→ Task material
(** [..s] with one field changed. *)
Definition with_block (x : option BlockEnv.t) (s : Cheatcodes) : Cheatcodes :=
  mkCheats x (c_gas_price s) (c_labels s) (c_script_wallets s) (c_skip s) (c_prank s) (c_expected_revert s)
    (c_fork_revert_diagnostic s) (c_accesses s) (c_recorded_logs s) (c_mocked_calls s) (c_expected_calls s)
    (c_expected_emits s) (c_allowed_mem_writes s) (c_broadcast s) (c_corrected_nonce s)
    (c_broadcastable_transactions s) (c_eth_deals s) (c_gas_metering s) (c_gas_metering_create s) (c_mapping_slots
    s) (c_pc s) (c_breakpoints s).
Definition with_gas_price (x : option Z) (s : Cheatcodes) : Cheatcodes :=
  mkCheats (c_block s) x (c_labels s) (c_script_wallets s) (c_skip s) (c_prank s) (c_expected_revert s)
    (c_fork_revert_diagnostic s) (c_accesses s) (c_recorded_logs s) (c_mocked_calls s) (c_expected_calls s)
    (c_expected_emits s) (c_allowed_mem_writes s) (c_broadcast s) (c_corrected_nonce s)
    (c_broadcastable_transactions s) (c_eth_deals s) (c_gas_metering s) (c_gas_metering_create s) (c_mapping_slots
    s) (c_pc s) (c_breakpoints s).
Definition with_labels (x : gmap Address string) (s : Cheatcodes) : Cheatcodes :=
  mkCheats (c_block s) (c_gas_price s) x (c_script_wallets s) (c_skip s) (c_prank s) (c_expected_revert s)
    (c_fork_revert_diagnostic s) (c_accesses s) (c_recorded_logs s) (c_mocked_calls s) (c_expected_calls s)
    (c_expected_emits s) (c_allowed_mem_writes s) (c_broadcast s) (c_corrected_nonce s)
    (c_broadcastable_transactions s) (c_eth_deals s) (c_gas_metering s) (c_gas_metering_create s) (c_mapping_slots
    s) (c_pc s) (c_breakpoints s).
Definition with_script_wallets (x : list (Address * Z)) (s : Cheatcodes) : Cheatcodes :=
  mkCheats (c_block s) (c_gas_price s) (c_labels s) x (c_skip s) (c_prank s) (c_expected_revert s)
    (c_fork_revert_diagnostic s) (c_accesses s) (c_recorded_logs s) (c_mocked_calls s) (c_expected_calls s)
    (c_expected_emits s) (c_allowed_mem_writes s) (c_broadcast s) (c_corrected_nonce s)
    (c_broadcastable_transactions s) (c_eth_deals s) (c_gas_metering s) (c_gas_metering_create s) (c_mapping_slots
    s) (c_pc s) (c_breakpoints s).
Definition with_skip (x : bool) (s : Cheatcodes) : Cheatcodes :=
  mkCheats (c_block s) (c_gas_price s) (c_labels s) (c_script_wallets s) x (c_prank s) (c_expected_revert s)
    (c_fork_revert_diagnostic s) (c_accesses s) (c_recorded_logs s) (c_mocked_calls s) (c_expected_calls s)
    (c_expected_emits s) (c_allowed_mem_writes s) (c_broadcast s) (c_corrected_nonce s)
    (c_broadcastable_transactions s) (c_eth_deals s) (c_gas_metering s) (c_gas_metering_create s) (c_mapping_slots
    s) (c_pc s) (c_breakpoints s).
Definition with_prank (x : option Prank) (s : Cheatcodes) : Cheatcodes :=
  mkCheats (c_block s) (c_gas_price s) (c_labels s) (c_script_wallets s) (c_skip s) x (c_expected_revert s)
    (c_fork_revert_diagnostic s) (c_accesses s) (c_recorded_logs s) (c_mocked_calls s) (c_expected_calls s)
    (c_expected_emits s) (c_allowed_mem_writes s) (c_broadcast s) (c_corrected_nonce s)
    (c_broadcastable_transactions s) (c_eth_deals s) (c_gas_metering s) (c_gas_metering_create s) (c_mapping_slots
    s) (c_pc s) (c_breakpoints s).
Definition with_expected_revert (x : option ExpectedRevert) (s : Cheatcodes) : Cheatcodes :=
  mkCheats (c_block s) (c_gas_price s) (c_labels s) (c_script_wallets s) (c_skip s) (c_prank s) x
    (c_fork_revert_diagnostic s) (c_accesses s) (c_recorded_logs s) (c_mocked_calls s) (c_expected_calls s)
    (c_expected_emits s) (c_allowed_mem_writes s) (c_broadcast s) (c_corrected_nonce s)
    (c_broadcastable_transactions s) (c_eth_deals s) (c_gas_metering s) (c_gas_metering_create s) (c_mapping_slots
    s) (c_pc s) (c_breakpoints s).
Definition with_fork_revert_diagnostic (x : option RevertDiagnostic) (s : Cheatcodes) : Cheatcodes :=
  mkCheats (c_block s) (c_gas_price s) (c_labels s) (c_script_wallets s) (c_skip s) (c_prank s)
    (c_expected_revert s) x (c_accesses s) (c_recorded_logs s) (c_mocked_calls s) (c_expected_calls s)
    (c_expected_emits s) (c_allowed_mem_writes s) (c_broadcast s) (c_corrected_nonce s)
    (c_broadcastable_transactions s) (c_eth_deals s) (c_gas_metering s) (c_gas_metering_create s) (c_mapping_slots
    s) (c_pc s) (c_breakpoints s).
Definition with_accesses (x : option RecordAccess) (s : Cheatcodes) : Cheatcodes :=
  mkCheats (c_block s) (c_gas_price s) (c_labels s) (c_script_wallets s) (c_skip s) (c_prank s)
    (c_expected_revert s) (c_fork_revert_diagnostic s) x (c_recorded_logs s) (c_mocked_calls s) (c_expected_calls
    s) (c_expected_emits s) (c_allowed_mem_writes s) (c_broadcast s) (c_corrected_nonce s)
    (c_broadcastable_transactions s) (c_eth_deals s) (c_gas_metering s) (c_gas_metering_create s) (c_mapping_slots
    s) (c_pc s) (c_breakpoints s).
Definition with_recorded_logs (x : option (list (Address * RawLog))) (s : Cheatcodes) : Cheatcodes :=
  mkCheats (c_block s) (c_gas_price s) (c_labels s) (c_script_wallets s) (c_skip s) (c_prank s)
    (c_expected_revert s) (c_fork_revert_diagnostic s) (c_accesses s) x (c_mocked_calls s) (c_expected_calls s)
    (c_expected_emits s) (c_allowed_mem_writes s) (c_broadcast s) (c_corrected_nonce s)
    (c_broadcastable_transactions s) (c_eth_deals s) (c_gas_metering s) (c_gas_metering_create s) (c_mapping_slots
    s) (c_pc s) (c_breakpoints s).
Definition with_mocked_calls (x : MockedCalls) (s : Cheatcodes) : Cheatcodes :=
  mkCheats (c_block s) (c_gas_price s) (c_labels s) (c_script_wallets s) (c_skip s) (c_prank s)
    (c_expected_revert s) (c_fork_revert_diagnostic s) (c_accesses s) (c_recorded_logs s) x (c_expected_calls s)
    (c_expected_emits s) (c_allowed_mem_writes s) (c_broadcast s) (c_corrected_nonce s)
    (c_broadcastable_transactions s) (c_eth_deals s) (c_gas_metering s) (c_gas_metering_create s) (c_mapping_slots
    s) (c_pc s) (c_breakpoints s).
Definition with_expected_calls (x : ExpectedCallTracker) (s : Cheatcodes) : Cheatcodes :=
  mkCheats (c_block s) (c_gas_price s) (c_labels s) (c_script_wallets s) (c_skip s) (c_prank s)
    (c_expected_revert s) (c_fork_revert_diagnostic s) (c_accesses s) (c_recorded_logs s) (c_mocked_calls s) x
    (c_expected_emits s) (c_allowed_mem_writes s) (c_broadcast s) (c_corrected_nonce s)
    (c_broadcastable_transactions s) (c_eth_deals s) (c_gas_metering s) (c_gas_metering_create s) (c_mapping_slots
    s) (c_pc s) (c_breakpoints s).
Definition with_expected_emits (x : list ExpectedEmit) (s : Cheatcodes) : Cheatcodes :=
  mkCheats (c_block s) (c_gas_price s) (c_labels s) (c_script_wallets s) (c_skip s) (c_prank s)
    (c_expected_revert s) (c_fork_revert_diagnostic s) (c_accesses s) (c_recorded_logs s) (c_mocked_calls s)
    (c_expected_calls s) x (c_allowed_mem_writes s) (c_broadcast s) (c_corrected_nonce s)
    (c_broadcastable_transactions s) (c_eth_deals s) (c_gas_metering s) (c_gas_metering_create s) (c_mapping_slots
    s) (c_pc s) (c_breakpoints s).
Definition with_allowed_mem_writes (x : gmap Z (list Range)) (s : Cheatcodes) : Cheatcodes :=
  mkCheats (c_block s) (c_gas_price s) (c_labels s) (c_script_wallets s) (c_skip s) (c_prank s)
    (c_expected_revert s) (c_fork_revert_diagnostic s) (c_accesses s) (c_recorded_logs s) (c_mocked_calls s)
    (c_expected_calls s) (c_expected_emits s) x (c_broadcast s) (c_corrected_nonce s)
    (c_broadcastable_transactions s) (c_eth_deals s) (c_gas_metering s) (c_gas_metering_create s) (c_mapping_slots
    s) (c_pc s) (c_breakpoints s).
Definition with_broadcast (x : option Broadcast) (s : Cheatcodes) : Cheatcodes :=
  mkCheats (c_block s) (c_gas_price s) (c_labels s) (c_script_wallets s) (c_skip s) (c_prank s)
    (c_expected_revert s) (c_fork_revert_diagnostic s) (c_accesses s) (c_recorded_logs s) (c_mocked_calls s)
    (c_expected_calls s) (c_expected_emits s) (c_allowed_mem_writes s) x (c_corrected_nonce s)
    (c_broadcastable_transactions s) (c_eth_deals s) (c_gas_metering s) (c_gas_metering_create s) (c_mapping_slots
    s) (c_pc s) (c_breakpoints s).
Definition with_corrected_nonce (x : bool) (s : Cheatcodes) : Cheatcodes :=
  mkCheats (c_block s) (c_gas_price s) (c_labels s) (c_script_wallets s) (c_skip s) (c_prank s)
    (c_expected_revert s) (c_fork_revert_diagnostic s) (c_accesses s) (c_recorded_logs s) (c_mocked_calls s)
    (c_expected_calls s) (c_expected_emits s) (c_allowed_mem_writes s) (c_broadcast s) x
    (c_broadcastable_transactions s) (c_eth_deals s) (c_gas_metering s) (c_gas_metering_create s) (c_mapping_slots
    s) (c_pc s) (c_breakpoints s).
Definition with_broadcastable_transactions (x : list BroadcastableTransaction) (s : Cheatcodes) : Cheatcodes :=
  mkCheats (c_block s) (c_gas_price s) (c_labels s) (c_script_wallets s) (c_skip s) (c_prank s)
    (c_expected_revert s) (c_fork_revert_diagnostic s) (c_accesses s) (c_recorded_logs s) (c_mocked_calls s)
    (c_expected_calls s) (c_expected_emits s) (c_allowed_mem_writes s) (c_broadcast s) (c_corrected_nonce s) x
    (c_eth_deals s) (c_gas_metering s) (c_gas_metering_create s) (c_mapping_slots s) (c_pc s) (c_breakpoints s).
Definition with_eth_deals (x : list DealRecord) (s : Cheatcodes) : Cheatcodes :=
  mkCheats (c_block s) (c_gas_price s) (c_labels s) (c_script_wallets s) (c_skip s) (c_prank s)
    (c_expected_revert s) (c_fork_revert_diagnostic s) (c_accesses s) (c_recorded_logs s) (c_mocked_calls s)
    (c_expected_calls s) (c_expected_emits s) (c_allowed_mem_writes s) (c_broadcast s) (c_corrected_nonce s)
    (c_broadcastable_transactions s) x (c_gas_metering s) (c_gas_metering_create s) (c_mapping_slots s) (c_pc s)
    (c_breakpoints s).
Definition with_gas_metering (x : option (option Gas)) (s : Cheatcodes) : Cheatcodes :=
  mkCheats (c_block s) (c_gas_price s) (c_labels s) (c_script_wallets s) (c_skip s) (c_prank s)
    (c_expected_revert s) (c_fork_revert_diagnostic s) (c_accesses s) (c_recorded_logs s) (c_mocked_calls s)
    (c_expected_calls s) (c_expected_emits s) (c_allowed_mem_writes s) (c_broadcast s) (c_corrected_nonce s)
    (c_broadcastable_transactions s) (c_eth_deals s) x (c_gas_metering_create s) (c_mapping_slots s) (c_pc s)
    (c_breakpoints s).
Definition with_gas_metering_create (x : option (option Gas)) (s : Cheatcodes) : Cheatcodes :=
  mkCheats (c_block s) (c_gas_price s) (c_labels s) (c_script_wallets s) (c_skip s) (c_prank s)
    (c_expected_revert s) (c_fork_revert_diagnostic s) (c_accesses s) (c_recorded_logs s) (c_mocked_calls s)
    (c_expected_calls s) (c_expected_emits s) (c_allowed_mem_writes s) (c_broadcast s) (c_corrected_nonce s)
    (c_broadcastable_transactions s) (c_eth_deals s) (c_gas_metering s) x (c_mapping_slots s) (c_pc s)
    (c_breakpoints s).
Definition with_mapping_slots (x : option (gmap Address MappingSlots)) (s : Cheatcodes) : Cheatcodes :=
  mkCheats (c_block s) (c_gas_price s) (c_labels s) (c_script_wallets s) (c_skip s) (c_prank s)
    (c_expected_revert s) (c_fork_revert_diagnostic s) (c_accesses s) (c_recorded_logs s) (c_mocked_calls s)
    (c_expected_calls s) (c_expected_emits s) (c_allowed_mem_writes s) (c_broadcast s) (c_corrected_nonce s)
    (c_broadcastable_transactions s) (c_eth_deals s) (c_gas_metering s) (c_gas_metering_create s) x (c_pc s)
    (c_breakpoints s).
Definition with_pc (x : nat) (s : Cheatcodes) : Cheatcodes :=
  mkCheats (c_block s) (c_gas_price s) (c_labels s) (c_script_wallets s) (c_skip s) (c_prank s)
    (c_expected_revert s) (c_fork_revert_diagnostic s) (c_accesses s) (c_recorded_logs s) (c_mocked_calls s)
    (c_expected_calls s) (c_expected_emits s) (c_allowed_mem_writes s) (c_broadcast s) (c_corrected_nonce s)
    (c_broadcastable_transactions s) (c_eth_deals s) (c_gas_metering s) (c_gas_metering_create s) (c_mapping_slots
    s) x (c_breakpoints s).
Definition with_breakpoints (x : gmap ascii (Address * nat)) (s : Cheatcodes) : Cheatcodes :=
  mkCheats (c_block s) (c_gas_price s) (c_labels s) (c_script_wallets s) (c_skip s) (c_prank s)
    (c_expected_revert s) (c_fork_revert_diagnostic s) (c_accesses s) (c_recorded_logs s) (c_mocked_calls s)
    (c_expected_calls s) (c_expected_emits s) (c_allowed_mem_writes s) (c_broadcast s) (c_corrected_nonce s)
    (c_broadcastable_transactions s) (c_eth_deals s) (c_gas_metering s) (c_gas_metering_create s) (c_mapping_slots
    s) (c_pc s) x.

→ Work to complete
Copy all lines from the material that contain "Address".

→ Answer box
Definition with_labels (x : gmap Address string) (s : Cheatcodes) : Cheatcodes :=
Definition with_script_wallets (x : list (Address * Z)) (s : Cheatcodes) : Cheatcodes :=
Definition with_recorded_logs (x : option (list (Address * RawLog))) (s : Cheatcodes) : Cheatcodes :=
Definition with_mapping_slots (x : option (gmap Address MappingSlots)) (s : Cheatcodes) : Cheatcodes :=
Definition with_breakpoints (x : gmap ascii (Address * nat)) (s : Cheatcodes) : Cheatcodes :=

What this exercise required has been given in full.